1923 film by Buster Keaton and John G. Blystone

Our Hospitality is a 1923 American silent period comedy film directed by Buster Keaton and John G. Blystone. Keaton stars as a young man who returns to his family home only to find himself embroiled in a generations-long family feud based on the real–life Hatfield–McCoy feud. Joe Roberts and Natalie Talmadge also feature.
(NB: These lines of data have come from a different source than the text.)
(** The high surrogate of the character held in the four bytes that start
    with [c1 c2 c3], in the three bytes that a code unit of its size takes. *)
Definition high_surrogate (c1 c2 c3 : ascii) : string :=
  let top := ((N_of_ascii c1 mod 8) * 256 + (N_of_ascii c2 mod 64) * 4
              + (N_of_ascii c3 mod 64) / 16)%N in
  let hs := (55296 + (top - 64))%N in
  String (byte 237)
    (String (ascii_of_N (128 + (hs / 64) mod 64))
       (String (ascii_of_N (128 + hs mod 64)) EmptyString)).

(** [s.substring(0, n)]: the first [n] UTF-16 code units of [s]. A character
    of up to three bytes is one code unit; a character of four bytes is two,
    and cut in the middle it leaves its high surrogate. *)
Fixpoint substring_to (n : nat) (s : string) : string :=
  match n, s with
  | O, _ => EmptyString
  | _, EmptyString => EmptyString
  | S k, String c1 s1 =>
      let n1 := nat_of_ascii c1 in
      if (n1 <? 192)%nat then String c1 (substring_to k s1)
      else if (n1 <? 224)%nat then
        match s1 with
        | String c2 s2 => String c1 (String c2 (substring_to k s2))
        | EmptyString => s
        end
      else if (n1 <? 240)%nat then
        match s1 with
        | String c2 (String c3 s3) =>
            String c1 (String c2 (String c3 (substring_to k s3)))
        | _ => s
        end
      else
        match s1 with
        | String c2 (String c3 (String c4 s4)) =>
            match k with
            | O => high_surrogate c1 c2 c3
            | S k' =>
                String c1 (String c2 (String c3 (String c4 (substring_to k' s4))))
            end
        | _ => s
        end
  end.

(** The text of [s] consumed by a match that left [rest] unread. *)
Definition consumed (s rest : string) : string :=
  takeS (String.length s - String.length rest) s.

(** [s.startsWith(p)], returning what follows the prefix. *)
Fixpoint strip_prefix (p s : string) : option string :=
  match p with
  | EmptyString => Some s
  | String a p' =>
      match s with
      | String b s' => if Ascii.eqb a b then strip_prefix p' s' else None
      | EmptyString => None
      end
  end.

(** [s.endsWith(suffix)]. *)
Fixpoint endsWith (s suffix : string) : bool :=
  if String.eqb s suffix then true
  else match s with
       | EmptyString => false
       | String _ s' => endsWith s' suffix
       end.

(** Canonicalize of a case-insensitive match without the [u] flag: upper case
    of the letters a-z; a character outside ASCII never maps to ASCII. *)
Definition upper (c : ascii) : ascii :=
  let n := nat_of_ascii c in
  if (97 <=? n)%nat && (n <=? 122)%nat then ascii_of_nat (n - 32) else c.

Fixpoint strip_prefix_ci (p s : string) : option string :=
  match p with
  | EmptyString => Some s
  | String a p' =>
      match s with
      | String b s' =>
          if Ascii.eqb (upper a) (upper b) then strip_prefix_ci p' s' else None
      | EmptyString => None
      end
  end.

(** *** White space

    WhiteSpace and LineTerminator of the language definition: the
    characters that [\s] matches and that [trim] removes. In UTF-8 they are
    one, two or three bytes long. *)

(** TAB, LF, VT, FF, CR and SP. *)
Definition ws1 (c : ascii) : bool :=
  match c with
  | "009" | "010" | "011" | "012" | "013" | " " => true
  | _ => false
  end%char.

(** U+00A0. *)
Definition ws2 (c1 c2 : ascii) : bool :=
  Ascii.eqb c1 (byte 194) && Ascii.eqb c2 (byte 160).

(** U+1680, U+2000 to U+200A, U+2028, U+2029, U+202F, U+205F, U+3000 and
    U+FEFF. *)
Definition ws3 (c1 c2 c3 : ascii) : bool :=
  (Ascii.eqb c1 (byte 225) && Ascii.eqb c2 (byte 154) && Ascii.eqb c3 (byte 128))
  || (Ascii.eqb c1 (byte 226) && Ascii.eqb c2 (byte 128)
      && (((128 <=? nat_of_ascii c3)%nat && (nat_of_ascii c3 <=? 138)%nat)
          || Ascii.eqb c3 (byte 168) || Ascii.eqb c3 (byte 169)
          || Ascii.eqb c3 (byte 175)))
  || (Ascii.eqb c1 (byte 226) && Ascii.eqb c2 (byte 129) && Ascii.eqb c3 (byte 159))
  || (Ascii.eqb c1 (byte 227) && Ascii.eqb c2 (byte 128) && Ascii.eqb c3 (byte 128))
  || (Ascii.eqb c1 (byte 239) && Ascii.eqb c2 (byte 187) && Ascii.eqb c3 (byte 191)).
Produced by Joseph M. Schenck and released by Metro Pictures in theaters on November 19, 1923, Our Hospitality has grossed over $500,000 at the box office. It was a groundbreaking work of comic cinema, as Keaton included "careful integration of gags into a dramatically coherent storyline," "meticulous attention to period detail" and beautiful cinematography and extensive location shooting"—a contrast to the era's other slapstick comedies. Turner Classic Movies describes Our Hospitality as a "silent film for which no apologies need be made to modern viewers."

==Plot==

Our Hospitality

The Canfield and McKay families have been feuding for so long, no one remembers why the feud started in the first place. One stormy night in 1810, family patriarch John McKay and his rival James Canfield kill each other. After the tragic death of her husband, John's wife decides her son Willie will not suffer the same fate. She moves to New York to live with her sister, who after the mother's death raises him without telling him of the feud.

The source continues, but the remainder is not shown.